Thursday, 24 March 2022
We are starting the 2022/23 production season from a unique position of weakness. Not only are milk deliveries running 4% below last year’s levels, but farmers are facing an extraordinary amount of pressure on cash flows. Prices for feed, fertiliser and fuel, the three largest cost categories for dairy farmers, have all rocketed in recent months, putting huge pressure on working capital and margins.
As we enter the peak production period, seasonality adjustments will reduce milk prices on many contracts. This will add even more pressure to bank balances and further discourage milk production over the spring months.
The current forecast is a best-case scenario for the year, as the risk of negative margins grows as reliance on purchased feeds increases as the season progresses. Unless milk prices keep pace with mounting expenses, yields will continue to fall off from already low levels.
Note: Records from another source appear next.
(** What [Get] does with the entry it found. *)
Lemma read_entry e u value st : entry_ok e -> valid u ->
  (let! (key_length, key_ptr) := varint_at (entry_bytes e) in
   let user_size := wrap 32 (key_length - 8) in
   if zlen key_ptr <? user_size then UB OverRead
   else
     let! r := Compare (take (Z.to_nat user_size) key_ptr) u in
     if r =? 0 then
       let! tag := DecodeFixed64 (drop (Z.to_nat (key_length - 8)) key_ptr) in
       let t := Z.land tag 0xff in
       if t =? kTypeValue then
         let! (v, _) := slice_at (drop (Z.to_nat key_length) key_ptr) in
         Ok (true, v, st)
       else if t =? kTypeDeletion then Ok (true, value, NotFound "")
       else Ok (false, value, st)
     else Ok (false, value, st)) =
  Ok (match order (e_user e) u with
      | Eq => if e_type e =? kTypeValue then (true, e_value e, st) else (true, value, NotFound "")
      | _ => (false, value, st)
      end).
Proof.
  intros He Hu. pose proof He as (Hs & Ht & Hv & Hk & Hval). destruct (entry_key_ok e He) as [_ Hl].
  pose proof (zlen_nonneg (e_user e)). pose proof (zlen_nonneg (entry_key e)). pose proof (zlen_nonneg (EncodeLengthPrefixed (e_value e))).
  assert (Hz : zlen (entry_key e) = zlen (e_user e) + 8) by apply zlen_join.
  unfold entry_bytes. unfold EncodeLengthPrefixed at 1, PutLengthPrefixedSlice, PutVarint32.
  rewrite wrap_small, app_nil_l, <- app_assoc, varint_at_encode by lia. cbn [obind]. cbv zeta.
  rewrite zlen_app, wrap_small by lia. rewrite Hz at 1. rewrite (proj2 (Z.ltb_ge _ _)) by lia.
  assert (Huser : Z.to_nat (zlen (entry_key e) - 8) = length (e_user e)) by (unfold zlen in *; lia).
  assert (Hend : Z.to_nat (zlen (entry_key e)) = length (entry_key e)) by (unfold zlen; lia).
  rewrite Huser, Hend, drop_app_length.
  unfold entry_key, encoded. rewrite <- app_assoc, take_app_length, drop_app_length.
  destruct (compare_law (e_user e) u Hv Hu) as (r & -> & <-). cbn [obind].
  destruct r; cbn [Z.eqb Z.compare]; [|done|done].
  pose proof (pack_range _ _ Hs Ht). rewrite DecodeFixed64_le, wrap_small by lia. cbn [obind].
  rewrite (pack_type _ _ Hs Ht). pose proof (slice_at_encode (e_value e) [] Hval) as E. rewrite app_nil_r in E. rewrite E.
  cbn [obind]. unfold type_ok, kTypeValue, kTypeDeletion in *. by destruct Ht as [-> | ->].
Qed.

(** The version a read at [s] is to find, if any. *)
Definition newest (es : list DbEntry) (u : list Z) (s : Z) (e : DbEntry) : Prop :=
  e ∈ es /\ visible u s e /\ forall e', e' ∈ es -> visible u s e' -> e_sequence e' <= e_sequence e.

Lemma Get_ok m es u s k value st :
  entries_of m es -> Forall entry_ok es -> valid u -> sequence_ok s -> zlen u + 8 < 2 ^ 32 -> new_LookupKey u s = Ok k ->
  (exists e, newest es u s e /\
     Get k value st m = Ok (if e_type e =? kTypeValue then (true, e_value e, st) else (true, value, NotFound ""))) \/
  ((forall e, e ∈ es -> ~ visible u s e) /\ Get k value st m = Ok (false, value, st)).
Proof.
  intros Hm Hes Hu Hs Hl Ek. destruct (new_LookupKey_ok u s Hs Hl) as (k' & Ek' & _ & Emem & Euser).
  rewrite Ek in Ek'. injection Ek' as <-. unfold Get. rewrite Emem, Euser. fold (seek_key u s).
  pose proof (seek_entry m es (seek_key u s) Hm Hes (proj1 (seek_key_valid u s Hu Hl))) as Hseek.
  rewrite Forall_forall in Hes.
  assert (Hvis : forall e, e ∈ es -> visible u s e -> table_order (entry_bytes e) (seek_key u s) <> Lt).
  { intros e He [Ev Hle] Hlt. apply seek_order in Hlt as [E|[_ Hgt]]; [congruence|lia|by apply Hes|done..]. }
  destruct (iter_Seek KeyComparator (seek_key u s) (table_ m)) as [[x|]| |]; [| |done|done]; cbn [obind iter_Valid].
  - destruct Hseek as (e & He & Eg & Hge & Hmin). cbn [iter_key]. rewrite Eg. cbn [obind].
    pose proof (read_entry e u value st (Hes e He) Hu) as Er. cbn [obind] in Er. cbv zeta in Er |- *. rewrite Er. clear Er.
    assert (Hfirst : forall e', e' ∈ es -> visible u s e' -> table_order (entry_bytes e) (entry_bytes e') <> Gt)
      by (intros e' He' Hv; apply Hmin; [done|by apply Hvis]).
    destruct (order (e_user e) u) eqn:Eu.
    + left. exists e. split; [|done]. split; [done|].
      assert (Hse : e_sequence e <= s).
      { apply Z.nlt_ge. intros Hgt. apply Hge, seek_order; [by apply Hes|done|done|done|by right]. }
      split; [done|]. intros e' He' Hv. specialize (Hfirst e' He' Hv). rewrite entry_order in Hfirst by by apply Hes.
      destruct Hv as [Ev _]. rewrite (order_eq_l order _ _ _ Eu), (order_antisym (e_user e') u), Ev in Hfirst. cbn [CompOpp] in Hfirst.
      destruct (Z.compare_spec (e_sequence e') (e_sequence e)); [lia|lia|done].
    + exfalso. apply Hge, seek_order; [by apply Hes|done|done|done|by left].
    + right. split; [|done]. intros e' He' Hv. specialize (Hfirst e' He' Hv). rewrite entry_order in Hfirst by by apply Hes.
      destruct Hv as [Ev _]. rewrite (order_eq_r order (e_user e) (e_user e') u Ev), Eu in Hfirst. done.
  - right. split; [|done]. intros e He Hv. by apply (Hvis e He Hv), Hseek.
Qed.
End Proof.

(** ** What the memtable guarantees

    A lookup finds the newest visible version of its key, also when the
    updates came in through a write batch. *)
Section Spec.
Context `{Comparator} (valid : list Z -> Prop) (order : list Z -> list Z -> comparison).
Context {Hlaw : LawfulComparator valid order} (Hbytes : forall k, valid k -> bytes k).

Fixpoint add_all (es : list DbEntry) (m : MemTable) : outcome MemTable :=
  match es with
  | [] => Ok m
  | e :: es' => let! m := Add (e_sequence e) (e_type e) (e_user e) (e_value e) m in add_all es' m
  end.

Fixpoint seqs_distinct (es : list DbEntry) : Prop :=
  match es with [] => True | e :: es' => newer_seq es' e /\ seqs_distinct es' end.

Lemma add_all_ok es : forall done_es m, Forall (entry_ok valid) (done_es ++ es) ->
  (forall e, e ∈ es -> newer_seq done_es e) -> seqs_distinct es -> entries_of valid order m done_es ->
  exists m', add_all es m = Ok m' /\ entries_of valid order m' (done_es ++ es).
Proof.
  induction es as [|e es IH]; intros done_es m Hok Hnew Hd Hm.
  - rewrite app_nil_r. by exists m.
  - destruct Hd as [Hne Hd]. apply Forall_app in Hok as [Hdone [He Hes]%Forall_cons].
    destruct (Add_ok valid order Hbytes m done_es e Hdone He (Hnew e ltac:(apply elem_of_cons; by left)) Hm) as (m1 & E & Hm1).
    cbn [add_all]. rewrite E. cbn [obind].
    replace (done_es ++ e :: es) with ((done_es ++ [e]) ++ es) by by rewrite <- app_assoc.
    apply IH; [|intros e' He' e'' Hin|done|done].
    + rewrite <- app_assoc. apply Forall_app. split; [done|]. by constructor.
    + apply elem_of_app in Hin as [Hin|Hin%list_elem_of_singleton].
      * apply (Hnew e'); [apply elem_of_cons; by right|done].
      * subst e''. intros E'. by apply (Hne e').
Qed.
With such volatility on so many fronts, we will continue to monitor the market and revisit these forecasts as events unfold.
2022/23 production forecast
GB milk production is projected to total 12.25bn litres for the 2022/23 season, 0.8% below where we expect 2021/22 to finish. It is another uncertain year for farmers, with many moving parts that could impact production, but this forecast provides a baseline of what we could see based on long-term trends and recent circumstances.
The 2021/22 season is forecast to reach around 12.34bn litres, 1.6% below 2020/21. Although spring 2021 was reasonably strong, production fell quickly after the peak, and high input costs weighed on production in the latter half of the season. Cost pressures are likely to continue to impact production through the upcoming season, particularly come autumn and winter when reliance on bought-in feed is likely to be higher.
The forecast is based on two key variables – the size of the milking herd, and milk yields.
The milking herd has been in long-term decline, and this is expected to continue. Youngstock numbers have been rising since 2020, and these heifers will start to age into the milking herd this year. However, the consensus at the milk forecasting forum was that farmers won’t expand their herds in the upcoming year. As well as the pressures of high variable costs, costs of building new infrastructure are also running high. Overall, this is expected to result in a slight lift in the number of cows culled in the upcoming season – both to reduce the cost of keeping less productive cows, and to make room for incoming heifers without expanding.
We have also reduced our projections for expected yields. Prior to last year, yields had been improving at an average rate of 2.3% a year, helped by long-term improvements in genetics and best practice. However, yields have been down year-on-year since November. Given the uneasy balance between costs and milk prices, we have reduced our yield expectations for the upcoming season.
Overall, this puts production through the spring flush more in line with 2020 than 2021, and the back end of the season similar to last year, when yields were lower.
However, the war in Ukraine and sanctions against Russia are adding additional uncertainties to how the year will progress – on top of the usual wildcard that is the British weather and the impacts of policy change on farm payments.
Given this uncertainty, we will be looking at what could happen to production under different cost scenarios over the next few weeks, and continue to review our forecast on a regular basis.